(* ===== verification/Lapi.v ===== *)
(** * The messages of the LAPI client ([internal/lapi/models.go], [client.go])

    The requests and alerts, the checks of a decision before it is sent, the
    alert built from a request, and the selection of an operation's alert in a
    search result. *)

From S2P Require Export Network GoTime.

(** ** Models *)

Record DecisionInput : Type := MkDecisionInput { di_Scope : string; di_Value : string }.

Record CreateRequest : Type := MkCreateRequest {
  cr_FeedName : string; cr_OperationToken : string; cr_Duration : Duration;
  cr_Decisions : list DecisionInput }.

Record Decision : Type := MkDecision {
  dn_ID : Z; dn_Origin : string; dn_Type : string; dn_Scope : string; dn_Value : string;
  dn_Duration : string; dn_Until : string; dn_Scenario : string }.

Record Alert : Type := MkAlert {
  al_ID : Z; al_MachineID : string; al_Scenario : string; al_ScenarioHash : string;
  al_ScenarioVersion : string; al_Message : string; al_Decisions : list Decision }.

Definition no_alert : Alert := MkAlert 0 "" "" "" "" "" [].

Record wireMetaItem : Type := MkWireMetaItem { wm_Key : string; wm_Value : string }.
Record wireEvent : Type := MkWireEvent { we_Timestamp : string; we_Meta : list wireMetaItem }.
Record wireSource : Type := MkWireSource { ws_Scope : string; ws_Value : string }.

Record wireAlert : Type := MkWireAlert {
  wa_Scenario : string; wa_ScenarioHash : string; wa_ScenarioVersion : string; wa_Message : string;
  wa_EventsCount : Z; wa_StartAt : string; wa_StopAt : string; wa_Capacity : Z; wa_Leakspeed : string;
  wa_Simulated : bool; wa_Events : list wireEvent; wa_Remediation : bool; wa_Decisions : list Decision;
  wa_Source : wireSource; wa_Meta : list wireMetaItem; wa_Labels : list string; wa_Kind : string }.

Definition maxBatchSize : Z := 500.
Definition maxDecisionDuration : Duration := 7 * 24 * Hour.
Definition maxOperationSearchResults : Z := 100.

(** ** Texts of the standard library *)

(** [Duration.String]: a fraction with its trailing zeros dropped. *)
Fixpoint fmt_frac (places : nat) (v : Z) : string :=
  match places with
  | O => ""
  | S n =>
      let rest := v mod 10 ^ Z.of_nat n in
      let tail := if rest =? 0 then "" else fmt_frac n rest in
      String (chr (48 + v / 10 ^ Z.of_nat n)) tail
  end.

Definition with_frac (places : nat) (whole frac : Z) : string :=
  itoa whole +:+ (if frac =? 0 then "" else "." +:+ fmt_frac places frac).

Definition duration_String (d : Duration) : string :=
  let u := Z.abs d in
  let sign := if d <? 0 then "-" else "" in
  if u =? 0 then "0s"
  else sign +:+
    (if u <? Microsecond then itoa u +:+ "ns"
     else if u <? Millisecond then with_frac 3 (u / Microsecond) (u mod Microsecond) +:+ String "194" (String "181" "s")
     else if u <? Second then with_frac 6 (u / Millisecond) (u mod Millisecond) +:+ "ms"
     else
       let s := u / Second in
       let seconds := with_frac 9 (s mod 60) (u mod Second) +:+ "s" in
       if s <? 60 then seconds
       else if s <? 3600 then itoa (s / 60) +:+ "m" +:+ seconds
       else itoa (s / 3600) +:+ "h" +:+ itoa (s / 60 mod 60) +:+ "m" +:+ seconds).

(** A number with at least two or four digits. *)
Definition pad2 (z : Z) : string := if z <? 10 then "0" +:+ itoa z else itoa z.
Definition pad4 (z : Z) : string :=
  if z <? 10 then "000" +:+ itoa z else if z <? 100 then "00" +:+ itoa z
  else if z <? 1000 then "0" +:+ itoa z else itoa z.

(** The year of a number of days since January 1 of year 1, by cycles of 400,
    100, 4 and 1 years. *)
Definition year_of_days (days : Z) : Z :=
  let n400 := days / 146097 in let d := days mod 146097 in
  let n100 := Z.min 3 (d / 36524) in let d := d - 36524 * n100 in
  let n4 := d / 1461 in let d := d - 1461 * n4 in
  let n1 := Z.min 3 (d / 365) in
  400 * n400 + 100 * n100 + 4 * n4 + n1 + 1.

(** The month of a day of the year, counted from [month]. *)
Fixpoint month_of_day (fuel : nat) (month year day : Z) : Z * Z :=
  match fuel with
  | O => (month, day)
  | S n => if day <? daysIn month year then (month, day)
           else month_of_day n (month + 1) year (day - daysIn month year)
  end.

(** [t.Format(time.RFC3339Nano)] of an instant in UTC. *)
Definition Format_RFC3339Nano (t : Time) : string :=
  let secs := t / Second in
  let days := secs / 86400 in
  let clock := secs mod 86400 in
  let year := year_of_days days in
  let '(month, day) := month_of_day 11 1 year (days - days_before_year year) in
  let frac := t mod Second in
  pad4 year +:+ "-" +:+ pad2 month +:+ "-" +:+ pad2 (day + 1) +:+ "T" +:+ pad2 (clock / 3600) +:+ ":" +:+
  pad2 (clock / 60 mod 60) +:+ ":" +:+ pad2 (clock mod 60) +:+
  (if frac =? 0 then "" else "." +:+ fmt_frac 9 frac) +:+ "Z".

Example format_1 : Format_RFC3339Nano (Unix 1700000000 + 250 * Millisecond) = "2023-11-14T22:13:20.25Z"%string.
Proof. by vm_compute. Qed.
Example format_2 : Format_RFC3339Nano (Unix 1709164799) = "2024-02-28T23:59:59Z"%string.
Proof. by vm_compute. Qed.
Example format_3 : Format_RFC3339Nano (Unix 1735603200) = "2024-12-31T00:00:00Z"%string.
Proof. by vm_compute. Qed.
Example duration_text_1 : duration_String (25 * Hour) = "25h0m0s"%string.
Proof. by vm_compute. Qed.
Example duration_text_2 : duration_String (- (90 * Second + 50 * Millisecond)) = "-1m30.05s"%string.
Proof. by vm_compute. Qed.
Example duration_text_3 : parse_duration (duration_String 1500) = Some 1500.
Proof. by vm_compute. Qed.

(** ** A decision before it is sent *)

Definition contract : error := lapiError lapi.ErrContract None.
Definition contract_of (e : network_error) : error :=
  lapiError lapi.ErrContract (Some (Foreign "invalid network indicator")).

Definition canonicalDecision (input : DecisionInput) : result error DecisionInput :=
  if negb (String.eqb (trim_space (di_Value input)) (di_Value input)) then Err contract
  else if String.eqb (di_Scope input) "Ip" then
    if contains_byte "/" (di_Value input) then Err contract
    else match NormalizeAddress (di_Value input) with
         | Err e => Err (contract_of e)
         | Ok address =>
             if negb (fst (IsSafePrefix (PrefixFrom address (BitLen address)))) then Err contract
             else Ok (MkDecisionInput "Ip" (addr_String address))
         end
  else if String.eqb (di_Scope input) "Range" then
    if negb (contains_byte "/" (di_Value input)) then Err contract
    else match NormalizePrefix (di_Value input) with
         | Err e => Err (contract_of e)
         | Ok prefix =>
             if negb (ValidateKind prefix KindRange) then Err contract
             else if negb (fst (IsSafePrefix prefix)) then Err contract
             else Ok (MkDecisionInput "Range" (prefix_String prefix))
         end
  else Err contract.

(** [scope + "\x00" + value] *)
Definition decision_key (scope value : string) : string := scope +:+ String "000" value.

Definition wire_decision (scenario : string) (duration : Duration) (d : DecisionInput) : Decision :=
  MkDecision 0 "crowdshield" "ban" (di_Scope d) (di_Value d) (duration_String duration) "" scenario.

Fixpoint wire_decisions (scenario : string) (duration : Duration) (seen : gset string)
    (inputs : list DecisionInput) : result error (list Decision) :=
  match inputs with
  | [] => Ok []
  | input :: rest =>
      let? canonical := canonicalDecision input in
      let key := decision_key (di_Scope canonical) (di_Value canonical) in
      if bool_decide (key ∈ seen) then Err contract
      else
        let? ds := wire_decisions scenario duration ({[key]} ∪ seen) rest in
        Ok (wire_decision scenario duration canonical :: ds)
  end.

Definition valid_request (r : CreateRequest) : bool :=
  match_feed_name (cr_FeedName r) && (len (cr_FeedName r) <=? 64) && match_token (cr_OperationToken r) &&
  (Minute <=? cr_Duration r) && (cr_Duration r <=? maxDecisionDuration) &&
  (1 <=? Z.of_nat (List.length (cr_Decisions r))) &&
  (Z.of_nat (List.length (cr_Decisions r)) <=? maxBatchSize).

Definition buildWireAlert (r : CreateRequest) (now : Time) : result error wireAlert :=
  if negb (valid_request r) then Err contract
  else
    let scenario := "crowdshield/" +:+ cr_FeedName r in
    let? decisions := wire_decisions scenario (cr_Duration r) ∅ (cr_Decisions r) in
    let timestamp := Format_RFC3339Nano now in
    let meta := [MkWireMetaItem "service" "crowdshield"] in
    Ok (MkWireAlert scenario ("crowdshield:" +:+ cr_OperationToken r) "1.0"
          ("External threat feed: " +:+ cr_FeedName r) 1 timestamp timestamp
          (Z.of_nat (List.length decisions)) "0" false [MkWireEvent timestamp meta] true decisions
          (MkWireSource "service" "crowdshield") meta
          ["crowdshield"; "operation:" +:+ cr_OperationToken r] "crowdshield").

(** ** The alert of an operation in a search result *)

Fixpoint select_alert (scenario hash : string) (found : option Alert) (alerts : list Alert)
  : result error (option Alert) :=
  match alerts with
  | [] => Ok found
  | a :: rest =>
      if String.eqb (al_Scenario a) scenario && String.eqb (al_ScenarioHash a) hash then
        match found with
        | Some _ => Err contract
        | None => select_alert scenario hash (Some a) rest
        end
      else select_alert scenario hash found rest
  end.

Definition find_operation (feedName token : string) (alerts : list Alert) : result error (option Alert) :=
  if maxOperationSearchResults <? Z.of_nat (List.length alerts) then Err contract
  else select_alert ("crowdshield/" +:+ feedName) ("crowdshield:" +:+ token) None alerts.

----

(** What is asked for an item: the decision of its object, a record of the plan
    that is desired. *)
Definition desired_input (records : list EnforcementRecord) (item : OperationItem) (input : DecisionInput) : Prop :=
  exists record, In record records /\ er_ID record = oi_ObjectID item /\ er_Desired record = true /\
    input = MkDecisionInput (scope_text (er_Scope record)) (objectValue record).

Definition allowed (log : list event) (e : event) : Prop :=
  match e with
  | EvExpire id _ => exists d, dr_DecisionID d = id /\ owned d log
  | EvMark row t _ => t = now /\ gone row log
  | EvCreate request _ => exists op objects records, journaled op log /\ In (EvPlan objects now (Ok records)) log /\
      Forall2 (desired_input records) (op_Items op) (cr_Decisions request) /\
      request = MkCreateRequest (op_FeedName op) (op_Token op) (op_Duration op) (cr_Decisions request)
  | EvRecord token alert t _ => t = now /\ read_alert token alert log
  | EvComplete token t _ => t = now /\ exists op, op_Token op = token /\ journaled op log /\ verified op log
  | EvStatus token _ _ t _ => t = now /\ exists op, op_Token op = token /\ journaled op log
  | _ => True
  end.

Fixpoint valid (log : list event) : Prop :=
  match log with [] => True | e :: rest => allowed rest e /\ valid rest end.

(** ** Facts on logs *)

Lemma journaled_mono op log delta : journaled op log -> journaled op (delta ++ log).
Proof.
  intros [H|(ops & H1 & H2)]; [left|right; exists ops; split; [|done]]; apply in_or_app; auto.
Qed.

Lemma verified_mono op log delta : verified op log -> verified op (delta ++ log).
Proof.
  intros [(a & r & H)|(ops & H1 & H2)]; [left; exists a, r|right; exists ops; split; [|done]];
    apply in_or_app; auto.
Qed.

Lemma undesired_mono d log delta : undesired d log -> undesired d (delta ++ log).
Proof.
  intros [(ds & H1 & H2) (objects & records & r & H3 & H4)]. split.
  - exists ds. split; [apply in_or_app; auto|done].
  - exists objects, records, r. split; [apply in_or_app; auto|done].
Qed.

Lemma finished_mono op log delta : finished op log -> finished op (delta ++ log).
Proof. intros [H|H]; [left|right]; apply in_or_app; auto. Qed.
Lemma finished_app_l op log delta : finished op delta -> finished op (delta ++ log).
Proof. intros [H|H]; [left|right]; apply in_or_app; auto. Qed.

----

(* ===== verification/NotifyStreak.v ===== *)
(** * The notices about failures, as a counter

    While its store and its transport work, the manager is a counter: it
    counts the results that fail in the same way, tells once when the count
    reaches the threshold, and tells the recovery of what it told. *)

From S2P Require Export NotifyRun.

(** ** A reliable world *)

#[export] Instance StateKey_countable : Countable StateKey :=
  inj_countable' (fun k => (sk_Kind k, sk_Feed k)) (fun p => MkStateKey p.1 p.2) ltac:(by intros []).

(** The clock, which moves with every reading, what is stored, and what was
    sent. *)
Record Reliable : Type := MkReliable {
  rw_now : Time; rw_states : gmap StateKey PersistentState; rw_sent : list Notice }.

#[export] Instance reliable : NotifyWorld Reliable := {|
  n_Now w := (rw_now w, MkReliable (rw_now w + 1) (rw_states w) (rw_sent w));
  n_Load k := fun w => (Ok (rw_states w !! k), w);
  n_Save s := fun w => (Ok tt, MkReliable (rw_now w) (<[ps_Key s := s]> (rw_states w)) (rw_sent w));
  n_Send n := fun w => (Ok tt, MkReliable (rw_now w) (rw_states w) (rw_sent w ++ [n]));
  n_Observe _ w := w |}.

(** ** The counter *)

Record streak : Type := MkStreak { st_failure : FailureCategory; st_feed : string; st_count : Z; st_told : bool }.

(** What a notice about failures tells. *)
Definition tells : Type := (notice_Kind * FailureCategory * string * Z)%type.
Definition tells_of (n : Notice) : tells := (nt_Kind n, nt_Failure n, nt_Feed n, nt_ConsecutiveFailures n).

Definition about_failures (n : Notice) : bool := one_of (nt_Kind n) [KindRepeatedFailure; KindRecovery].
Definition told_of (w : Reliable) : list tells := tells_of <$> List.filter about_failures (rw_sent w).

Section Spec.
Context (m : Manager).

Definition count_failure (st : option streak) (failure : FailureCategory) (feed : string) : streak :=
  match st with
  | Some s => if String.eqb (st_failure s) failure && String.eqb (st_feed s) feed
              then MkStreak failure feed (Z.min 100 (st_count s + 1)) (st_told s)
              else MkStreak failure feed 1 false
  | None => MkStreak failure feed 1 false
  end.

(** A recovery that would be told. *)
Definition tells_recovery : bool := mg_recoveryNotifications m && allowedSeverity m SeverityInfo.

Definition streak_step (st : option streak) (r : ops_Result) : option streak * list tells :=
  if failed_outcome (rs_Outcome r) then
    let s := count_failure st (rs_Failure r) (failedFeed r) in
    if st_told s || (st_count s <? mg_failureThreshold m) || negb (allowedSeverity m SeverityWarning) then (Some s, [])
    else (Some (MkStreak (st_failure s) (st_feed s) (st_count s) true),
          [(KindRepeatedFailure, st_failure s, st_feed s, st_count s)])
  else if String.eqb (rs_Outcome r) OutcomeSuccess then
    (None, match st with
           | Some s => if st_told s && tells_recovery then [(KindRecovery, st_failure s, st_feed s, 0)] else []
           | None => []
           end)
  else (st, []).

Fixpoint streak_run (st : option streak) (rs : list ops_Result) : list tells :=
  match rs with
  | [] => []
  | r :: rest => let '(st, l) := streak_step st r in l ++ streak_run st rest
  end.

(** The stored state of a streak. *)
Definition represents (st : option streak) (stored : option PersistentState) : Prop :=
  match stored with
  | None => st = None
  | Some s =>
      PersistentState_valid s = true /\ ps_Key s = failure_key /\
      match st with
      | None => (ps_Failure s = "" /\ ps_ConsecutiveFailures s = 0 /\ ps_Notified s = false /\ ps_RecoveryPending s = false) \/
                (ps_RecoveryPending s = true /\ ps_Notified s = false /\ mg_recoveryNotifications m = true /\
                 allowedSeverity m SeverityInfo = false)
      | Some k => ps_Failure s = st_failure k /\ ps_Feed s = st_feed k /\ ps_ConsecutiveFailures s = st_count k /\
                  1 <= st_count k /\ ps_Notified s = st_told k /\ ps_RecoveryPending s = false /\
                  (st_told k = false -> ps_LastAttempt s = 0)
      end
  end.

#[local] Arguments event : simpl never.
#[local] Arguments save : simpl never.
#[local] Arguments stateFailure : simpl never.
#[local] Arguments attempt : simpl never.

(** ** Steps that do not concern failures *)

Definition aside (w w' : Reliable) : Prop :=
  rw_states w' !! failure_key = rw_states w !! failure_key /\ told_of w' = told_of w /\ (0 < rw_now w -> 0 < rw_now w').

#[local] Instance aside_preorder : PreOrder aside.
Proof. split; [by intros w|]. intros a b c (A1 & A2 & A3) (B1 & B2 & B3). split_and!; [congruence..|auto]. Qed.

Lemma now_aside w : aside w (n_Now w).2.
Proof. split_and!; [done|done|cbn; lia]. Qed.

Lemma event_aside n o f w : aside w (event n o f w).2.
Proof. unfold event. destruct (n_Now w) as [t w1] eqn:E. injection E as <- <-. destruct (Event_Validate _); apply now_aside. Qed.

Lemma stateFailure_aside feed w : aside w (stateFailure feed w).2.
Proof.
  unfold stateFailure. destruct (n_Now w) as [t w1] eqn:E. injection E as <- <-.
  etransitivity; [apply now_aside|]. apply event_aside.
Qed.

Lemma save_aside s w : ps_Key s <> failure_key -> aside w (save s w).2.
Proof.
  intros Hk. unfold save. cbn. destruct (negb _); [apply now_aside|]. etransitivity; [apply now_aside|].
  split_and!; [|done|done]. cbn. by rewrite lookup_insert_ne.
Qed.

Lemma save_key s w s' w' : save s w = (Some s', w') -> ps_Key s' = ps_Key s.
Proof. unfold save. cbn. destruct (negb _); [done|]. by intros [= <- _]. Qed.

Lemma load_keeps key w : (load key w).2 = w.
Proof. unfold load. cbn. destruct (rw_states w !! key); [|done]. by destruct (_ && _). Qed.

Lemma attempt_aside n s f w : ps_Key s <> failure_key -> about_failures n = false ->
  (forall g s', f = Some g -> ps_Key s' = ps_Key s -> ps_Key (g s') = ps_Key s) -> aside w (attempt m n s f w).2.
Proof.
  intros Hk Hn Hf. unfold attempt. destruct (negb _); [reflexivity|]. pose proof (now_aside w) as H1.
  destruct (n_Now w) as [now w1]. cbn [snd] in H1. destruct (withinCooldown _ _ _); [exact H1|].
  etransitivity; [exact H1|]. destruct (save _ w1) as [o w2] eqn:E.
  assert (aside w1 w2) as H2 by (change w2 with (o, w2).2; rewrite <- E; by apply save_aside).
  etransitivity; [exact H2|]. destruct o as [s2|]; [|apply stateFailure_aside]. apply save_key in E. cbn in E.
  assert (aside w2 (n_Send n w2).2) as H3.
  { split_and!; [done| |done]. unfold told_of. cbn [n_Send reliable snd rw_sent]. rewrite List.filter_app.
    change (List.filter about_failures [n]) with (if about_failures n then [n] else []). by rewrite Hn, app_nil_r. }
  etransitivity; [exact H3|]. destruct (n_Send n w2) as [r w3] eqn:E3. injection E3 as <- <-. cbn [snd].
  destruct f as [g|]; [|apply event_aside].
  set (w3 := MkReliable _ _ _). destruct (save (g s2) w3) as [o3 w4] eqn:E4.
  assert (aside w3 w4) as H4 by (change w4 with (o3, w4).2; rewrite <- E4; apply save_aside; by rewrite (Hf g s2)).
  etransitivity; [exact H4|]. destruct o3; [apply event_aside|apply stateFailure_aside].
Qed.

----

#### ABOUT THIS EXERCISE
Your answer should consist only of the lines above between the line holding "Proof. unfold event." and the line holding "unfold stateFailure. destruct", inclusive, each transcribed exactly.

#### OUTPUT FOR THIS TASK
Proof. unfold event. destruct (n_Now w) as [t w1] eqn:E. injection E as <- <-. destruct (Event_Validate _); apply now_aside. Qed.

Lemma stateFailure_aside feed w : aside w (stateFailure feed w).2.
Proof.
  unfold stateFailure. destruct (n_Now w) as [t w1] eqn:E. injection E as <- <-.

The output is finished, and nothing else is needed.